Data listing Start Marker
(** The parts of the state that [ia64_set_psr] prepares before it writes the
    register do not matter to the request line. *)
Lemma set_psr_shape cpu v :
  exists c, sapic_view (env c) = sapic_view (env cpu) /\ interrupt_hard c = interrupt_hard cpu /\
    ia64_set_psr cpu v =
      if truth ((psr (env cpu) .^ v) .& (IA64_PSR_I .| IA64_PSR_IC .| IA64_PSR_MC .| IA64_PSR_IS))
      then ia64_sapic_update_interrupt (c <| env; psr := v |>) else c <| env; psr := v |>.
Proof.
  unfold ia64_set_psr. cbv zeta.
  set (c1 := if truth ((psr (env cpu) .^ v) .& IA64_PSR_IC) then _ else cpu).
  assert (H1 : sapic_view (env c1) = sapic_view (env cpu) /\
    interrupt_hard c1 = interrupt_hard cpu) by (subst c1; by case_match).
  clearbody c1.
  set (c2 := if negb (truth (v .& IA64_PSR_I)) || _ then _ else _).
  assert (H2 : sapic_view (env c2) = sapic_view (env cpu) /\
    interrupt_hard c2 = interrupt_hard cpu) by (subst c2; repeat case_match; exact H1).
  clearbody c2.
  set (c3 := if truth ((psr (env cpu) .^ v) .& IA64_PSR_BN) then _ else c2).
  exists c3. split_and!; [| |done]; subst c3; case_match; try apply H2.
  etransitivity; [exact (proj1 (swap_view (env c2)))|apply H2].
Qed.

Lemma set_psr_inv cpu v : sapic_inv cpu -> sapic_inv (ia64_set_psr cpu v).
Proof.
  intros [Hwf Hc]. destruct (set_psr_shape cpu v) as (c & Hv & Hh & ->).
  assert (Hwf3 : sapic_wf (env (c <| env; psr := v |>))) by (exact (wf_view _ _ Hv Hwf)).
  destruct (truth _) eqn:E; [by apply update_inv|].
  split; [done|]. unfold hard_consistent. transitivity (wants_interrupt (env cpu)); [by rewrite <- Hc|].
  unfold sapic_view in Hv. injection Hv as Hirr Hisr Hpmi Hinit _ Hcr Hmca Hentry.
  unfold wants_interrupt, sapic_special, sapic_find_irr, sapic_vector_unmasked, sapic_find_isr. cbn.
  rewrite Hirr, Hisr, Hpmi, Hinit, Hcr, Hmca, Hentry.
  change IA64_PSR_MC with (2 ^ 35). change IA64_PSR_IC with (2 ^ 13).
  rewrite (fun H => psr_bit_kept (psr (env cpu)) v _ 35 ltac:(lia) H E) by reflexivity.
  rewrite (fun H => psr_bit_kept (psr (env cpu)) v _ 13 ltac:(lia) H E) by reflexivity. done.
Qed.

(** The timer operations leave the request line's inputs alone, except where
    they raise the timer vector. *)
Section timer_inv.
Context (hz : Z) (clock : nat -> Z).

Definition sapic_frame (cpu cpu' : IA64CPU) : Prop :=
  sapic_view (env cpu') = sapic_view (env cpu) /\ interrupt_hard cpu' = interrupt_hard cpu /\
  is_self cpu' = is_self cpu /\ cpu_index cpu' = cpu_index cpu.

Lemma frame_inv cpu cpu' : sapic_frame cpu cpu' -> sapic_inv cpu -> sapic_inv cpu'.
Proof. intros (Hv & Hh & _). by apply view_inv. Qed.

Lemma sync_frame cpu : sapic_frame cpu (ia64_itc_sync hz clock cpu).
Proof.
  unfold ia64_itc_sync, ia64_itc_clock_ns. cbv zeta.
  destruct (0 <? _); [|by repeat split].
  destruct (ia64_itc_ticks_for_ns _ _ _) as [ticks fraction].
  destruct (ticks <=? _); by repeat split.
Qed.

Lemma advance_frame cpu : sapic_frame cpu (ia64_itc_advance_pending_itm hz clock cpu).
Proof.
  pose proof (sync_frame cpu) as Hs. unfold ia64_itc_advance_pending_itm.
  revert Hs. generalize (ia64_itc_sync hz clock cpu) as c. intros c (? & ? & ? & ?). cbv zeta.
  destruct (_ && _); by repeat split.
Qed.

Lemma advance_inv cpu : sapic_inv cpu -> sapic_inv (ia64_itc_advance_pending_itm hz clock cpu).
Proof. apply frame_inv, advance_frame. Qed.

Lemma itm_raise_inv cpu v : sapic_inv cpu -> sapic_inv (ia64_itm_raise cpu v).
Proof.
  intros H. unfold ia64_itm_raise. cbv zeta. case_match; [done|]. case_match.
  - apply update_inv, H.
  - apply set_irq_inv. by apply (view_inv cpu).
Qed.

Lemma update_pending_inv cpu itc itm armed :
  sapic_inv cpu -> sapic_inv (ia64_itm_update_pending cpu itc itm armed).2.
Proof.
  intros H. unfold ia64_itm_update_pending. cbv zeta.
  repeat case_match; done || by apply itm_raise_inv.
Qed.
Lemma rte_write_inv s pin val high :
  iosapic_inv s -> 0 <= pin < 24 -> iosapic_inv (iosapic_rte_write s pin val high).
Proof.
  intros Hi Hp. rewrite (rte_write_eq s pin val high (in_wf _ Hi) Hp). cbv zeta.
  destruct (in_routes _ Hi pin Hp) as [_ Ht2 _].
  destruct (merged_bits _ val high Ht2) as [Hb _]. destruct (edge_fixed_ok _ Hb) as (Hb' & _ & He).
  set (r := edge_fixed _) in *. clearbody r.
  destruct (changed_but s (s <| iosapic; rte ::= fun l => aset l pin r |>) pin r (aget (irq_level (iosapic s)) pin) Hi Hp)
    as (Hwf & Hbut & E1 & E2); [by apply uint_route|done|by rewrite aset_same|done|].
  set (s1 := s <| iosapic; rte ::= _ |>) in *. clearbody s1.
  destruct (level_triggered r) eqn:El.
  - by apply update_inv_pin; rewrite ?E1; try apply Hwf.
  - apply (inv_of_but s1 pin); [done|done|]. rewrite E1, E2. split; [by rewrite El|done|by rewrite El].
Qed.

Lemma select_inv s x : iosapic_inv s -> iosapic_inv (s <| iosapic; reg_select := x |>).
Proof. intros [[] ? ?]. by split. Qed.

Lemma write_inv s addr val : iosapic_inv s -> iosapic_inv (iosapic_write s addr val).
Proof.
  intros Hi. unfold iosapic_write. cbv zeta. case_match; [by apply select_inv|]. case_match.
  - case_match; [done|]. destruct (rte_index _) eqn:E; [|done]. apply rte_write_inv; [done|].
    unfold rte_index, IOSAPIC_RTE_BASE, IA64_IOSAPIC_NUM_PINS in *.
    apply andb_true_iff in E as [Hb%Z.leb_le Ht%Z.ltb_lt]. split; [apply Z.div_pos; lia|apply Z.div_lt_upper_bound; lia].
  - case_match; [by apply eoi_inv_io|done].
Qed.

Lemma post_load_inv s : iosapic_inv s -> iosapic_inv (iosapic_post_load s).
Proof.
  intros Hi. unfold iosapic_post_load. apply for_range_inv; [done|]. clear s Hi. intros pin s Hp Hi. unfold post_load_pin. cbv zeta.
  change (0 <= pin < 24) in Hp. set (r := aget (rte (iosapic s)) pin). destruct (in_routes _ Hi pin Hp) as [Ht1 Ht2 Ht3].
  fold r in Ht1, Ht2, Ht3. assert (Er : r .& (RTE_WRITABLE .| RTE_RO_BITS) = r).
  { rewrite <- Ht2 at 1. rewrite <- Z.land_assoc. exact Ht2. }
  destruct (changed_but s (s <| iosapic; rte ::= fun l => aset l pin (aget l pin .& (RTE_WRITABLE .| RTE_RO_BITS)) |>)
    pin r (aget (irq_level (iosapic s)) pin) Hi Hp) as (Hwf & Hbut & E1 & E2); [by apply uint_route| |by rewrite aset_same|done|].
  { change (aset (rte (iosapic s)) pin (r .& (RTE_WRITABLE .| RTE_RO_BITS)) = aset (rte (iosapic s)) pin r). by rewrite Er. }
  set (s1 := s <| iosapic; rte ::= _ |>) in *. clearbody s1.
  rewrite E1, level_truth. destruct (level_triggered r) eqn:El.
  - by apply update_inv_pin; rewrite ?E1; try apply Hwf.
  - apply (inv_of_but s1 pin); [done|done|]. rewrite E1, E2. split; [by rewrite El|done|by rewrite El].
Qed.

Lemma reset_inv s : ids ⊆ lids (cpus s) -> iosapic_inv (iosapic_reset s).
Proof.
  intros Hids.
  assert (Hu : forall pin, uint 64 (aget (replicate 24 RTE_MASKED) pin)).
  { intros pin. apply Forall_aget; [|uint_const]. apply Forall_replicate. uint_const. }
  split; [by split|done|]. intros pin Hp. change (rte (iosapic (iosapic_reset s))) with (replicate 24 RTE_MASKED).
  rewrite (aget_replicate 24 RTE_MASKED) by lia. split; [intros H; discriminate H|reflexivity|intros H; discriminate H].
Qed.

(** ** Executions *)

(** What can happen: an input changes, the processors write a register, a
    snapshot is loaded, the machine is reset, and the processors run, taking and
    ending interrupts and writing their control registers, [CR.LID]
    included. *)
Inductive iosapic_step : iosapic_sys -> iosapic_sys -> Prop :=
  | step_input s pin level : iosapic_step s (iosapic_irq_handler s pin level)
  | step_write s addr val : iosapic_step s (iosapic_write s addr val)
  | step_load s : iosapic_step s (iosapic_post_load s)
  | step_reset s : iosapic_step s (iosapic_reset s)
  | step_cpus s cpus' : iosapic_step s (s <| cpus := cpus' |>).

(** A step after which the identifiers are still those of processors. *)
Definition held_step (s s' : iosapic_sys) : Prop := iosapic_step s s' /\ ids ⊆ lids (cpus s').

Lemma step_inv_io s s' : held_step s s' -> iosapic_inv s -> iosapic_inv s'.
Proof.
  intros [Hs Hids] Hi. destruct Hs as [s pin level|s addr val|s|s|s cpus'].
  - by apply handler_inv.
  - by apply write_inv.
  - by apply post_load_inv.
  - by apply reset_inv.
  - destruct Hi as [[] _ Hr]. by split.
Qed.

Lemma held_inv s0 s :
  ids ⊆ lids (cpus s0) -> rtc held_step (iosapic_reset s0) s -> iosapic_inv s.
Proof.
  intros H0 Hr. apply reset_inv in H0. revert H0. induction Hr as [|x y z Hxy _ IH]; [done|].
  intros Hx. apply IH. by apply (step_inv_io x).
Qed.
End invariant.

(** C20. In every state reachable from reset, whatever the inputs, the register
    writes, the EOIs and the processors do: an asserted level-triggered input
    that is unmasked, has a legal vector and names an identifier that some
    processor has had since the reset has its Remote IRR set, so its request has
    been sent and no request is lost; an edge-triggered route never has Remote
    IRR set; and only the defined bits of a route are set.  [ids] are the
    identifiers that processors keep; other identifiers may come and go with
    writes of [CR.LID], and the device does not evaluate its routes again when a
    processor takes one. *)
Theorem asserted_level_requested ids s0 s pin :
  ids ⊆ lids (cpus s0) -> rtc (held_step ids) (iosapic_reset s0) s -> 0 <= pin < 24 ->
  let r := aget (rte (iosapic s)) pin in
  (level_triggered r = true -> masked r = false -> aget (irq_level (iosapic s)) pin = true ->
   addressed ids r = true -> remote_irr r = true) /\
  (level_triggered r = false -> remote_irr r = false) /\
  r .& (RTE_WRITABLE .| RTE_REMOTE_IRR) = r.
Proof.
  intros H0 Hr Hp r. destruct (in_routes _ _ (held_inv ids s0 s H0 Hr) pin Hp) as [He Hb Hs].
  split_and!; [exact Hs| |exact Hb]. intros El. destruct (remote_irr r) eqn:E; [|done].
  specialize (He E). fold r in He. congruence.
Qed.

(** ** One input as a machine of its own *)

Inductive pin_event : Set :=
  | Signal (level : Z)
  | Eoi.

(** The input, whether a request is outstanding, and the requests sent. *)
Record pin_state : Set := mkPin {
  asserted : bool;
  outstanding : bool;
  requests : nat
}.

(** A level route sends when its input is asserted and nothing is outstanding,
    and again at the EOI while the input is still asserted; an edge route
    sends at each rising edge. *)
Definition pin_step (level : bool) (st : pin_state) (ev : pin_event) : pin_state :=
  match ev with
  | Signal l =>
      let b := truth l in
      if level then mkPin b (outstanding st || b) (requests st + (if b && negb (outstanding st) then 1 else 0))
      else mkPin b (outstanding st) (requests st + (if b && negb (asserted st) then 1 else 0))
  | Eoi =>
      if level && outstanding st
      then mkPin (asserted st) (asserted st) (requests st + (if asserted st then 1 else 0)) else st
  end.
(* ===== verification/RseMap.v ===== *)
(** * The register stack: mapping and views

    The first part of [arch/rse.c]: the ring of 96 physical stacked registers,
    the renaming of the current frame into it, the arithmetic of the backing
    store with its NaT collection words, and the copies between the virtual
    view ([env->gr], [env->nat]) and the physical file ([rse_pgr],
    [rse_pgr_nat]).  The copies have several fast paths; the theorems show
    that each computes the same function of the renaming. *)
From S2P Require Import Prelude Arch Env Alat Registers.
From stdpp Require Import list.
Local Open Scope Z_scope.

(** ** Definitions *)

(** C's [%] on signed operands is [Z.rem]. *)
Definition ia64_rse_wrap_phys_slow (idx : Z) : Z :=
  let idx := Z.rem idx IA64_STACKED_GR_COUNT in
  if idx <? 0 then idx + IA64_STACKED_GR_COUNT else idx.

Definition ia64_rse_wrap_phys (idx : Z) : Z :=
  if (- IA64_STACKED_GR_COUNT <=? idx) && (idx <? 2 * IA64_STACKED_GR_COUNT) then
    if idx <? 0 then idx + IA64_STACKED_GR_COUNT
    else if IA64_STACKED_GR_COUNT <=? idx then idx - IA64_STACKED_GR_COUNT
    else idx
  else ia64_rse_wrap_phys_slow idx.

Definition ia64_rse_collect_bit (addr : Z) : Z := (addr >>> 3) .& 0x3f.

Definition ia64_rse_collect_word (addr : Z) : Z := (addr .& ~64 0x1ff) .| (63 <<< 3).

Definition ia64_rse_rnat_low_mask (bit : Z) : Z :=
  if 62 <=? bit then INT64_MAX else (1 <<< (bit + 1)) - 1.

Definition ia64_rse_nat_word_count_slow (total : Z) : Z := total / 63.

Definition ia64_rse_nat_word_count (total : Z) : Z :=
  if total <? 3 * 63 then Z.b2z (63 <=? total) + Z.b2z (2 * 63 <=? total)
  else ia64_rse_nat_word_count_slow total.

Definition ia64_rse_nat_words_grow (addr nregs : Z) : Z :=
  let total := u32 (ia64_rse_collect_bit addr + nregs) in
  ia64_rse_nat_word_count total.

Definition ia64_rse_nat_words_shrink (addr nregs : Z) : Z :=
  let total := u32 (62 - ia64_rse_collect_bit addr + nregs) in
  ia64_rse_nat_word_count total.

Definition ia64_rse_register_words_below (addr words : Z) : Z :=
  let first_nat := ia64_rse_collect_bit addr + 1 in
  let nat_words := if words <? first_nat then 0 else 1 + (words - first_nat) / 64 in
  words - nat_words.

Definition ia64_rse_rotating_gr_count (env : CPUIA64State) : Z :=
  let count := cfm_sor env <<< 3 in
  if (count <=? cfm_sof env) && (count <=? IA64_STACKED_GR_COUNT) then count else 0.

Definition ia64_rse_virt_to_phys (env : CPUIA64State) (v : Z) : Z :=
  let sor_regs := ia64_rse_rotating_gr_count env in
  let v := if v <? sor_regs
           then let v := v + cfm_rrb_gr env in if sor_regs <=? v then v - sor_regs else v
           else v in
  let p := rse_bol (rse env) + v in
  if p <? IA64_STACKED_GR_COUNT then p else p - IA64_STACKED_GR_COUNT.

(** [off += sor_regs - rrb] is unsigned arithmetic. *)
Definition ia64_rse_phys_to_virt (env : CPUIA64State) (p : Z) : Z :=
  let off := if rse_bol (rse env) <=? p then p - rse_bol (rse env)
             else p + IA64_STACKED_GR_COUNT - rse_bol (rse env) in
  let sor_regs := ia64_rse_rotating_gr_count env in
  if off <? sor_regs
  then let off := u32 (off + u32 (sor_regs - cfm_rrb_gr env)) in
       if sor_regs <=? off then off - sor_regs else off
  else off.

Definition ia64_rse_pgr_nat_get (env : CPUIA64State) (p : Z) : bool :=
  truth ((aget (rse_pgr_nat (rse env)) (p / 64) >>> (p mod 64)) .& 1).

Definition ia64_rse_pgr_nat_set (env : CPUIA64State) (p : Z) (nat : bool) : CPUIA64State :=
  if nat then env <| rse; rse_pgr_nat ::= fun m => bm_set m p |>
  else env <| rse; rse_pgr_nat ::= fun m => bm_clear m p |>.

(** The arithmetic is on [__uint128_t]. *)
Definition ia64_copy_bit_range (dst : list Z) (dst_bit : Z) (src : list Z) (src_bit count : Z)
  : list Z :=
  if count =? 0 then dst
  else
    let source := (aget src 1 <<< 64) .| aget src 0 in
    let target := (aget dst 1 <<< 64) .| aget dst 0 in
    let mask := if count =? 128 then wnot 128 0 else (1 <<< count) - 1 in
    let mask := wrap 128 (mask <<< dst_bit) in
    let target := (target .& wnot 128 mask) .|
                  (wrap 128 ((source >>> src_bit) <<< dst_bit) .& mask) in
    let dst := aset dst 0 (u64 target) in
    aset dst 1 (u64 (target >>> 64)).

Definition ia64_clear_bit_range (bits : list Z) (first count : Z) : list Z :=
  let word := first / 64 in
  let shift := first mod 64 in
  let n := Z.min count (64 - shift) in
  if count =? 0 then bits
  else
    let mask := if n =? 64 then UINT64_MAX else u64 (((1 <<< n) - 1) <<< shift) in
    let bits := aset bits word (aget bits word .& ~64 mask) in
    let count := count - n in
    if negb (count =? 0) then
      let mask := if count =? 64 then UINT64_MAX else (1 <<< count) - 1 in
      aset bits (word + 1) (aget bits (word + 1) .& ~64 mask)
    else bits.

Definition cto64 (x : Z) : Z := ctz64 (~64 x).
Data listing End Marker
* Work instruction
Repeat word for word the lines above that run from the line containing "if level && outstanding st" through the line containing "(** * The register stack: mapping and views", both ends included, and nothing else.

* Exercise solution
      if level && outstanding st
      then mkPin (asserted st) (asserted st) (requests st + (if asserted st then 1 else 0)) else st
  end.
(* ===== verification/RseMap.v ===== *)
(** * The register stack: mapping and views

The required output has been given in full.